(** With one worker or more, the returned slice holds one result for
    each entry of the catalogue. *)
Lemma pool_returned apis n p :
  pool_inv apis n p -> 1 <= n -> returned p = true ->
  Name <$> allResults p ≡ₚ apis /\
  length (allResults p) = length apis /\
  Forall probed (allResults p) /\
  current p = len apis.
Proof.
  intros Hinv Hn Hret.
  destruct (inv_returned _ _ _ _ _ _ Hinv Hret) as [Hrc Hrs].
  pose proof (inv_results_closed _ _ _ _ _ _ Hinv Hrc) as Hex.
  assert (Exited ∈ workers p) as Hin.
  { pose proof (inv_workers _ _ _ _ _ _ Hinv) as Hlen.
    destruct (workers p) as [|w ws]; [cbn in Hlen; lia|].
    inversion Hex; subst. apply elem_of_cons. by left. }
  destruct (inv_exited _ _ _ _ _ _ Hinv Hin) as [Hjc Hjs].
  pose proof (inv_jobs_closed _ _ _ _ _ _ Hinv Hjc) as Hus.
  pose proof (inv_accounted _ _ _ _ _ _ Hinv) as Hacc.
  unfold accounted in Hacc.
  rewrite Hus, Hjs, Hrs, (in_hand_exited _ Hex) in Hacc. cbn in Hacc.
  assert (length (allResults p) = length apis) as Hlen.
  { rewrite <- (Permutation_length Hacc). by rewrite length_fmap. }
  repeat split; [exact Hacc|exact Hlen|exact (inv_all_probed _ _ _ _ _ _ Hinv)|].
  rewrite (inv_current _ _ _ _ _ _ Hinv). unfold len. by rewrite Hlen.
Qed.
End PoolFacts.

(** ** One call of [CheckAllAPIs] *)

Section RunFacts.
Variable getAvailableAPIs : list string * error.
Variable isAPIEnabled : string -> bool * error.
Variable getAPIDisplayName : string -> string.
Variable getCostInfo : string -> CostInfo * error.

Local Abbreviation probe :=
  (checkSingleAPI isAPIEnabled getAPIDisplayName getCostInfo).
Local Abbreviation pstep :=
  (step isAPIEnabled getAPIDisplayName getCostInfo).
Local Abbreviation rstep :=
  (run_step isAPIEnabled getAPIDisplayName getCostInfo).
Local Abbreviation probed :=
  (probed isAPIEnabled getAPIDisplayName getCostInfo).
Local Abbreviation start := (CheckAllAPIs_start getAvailableAPIs).

Lemma run_of_pool p p' : rtc pstep p p' -> rtc rstep (Running p) (Running p').
Proof.
  induction 1 as [|p q r Hstep _ IH]; [apply rtc_refl|].
  eapply rtc_l; [apply run_pool, Hstep|exact IH].
Qed.

Lemma pool_of_run p r :
  rtc rstep (Running p) r -> exists p', r = Running p' /\ rtc pstep p p'.
Proof.
  revert r. apply rtc_ind_r.
  - exists p. split; [reflexivity|apply rtc_refl].
  - intros r r' _ Hstep (q & -> & Hrun). inversion Hstep; subst.
    eexists. split; [reflexivity|]. by eapply rtc_r.
Qed.

Lemma failed_is_final e r : rtc rstep (Failed e) r -> r = Failed e.
Proof. intros H. inversion H as [|? ? ? Hstep]; [done|inversion Hstep]. Qed.

Lemma run_nsteps_measure k r r' :
  nsteps rstep k r r' -> (k + run_measure r' <= run_measure r)%nat.
Proof.
  induction 1 as [|k r q r' Hstep _ IH]; [lia|].
  destruct Hstep as [p p' Hstep]. apply step_measure in Hstep.
  cbn in *. lia.
Qed.
Definition op_valid (now : Z) (op : operation) : Prop :=
  match op with
  | op_nft_create_collection op => create_collection_valid op
  | op_nft_mint op => mint_valid op
  | op_nft_transfer op => transfer_valid op
  | op_nft_approve op => approve_valid op
  | op_nft_set_approval_for_all op => set_approval_for_all_valid op
  | op_nft_burn op => burn_valid op
  | op_htlc_create op => htlc_create_valid now op
  | op_htlc_redeem op => htlc_redeem_valid op
  | op_htlc_refund op => htlc_refund_valid op
  | op_contract_deploy op => contract_deploy_valid op
  | op_contract_call op => contract_call_valid op
  end.

Lemma code_hash_zero l : forallb (fun b => byte_val b =? 0) l = true <-> Forall (fun b => b = x00) l.
Proof.
  rewrite forallb_forall, Forall_forall. setoid_rewrite <-list_elem_of_In.
  split; intros H b Hb; specialize (H b Hb).
  - apply byte_val_inj. by apply Z.eqb_eq.
  - by subst.
Qed.

Ltac solve_validate :=
  unfold validate; autorewrite with checks; try tauto.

TO DO — When a line in the listing has the word "Hret", return that line.

RESPONSE FOR THIS EXERCISE —
  intros Hinv Hn Hret.
  destruct (inv_returned _ _ _ _ _ _ Hinv Hret) as [Hrc Hrs].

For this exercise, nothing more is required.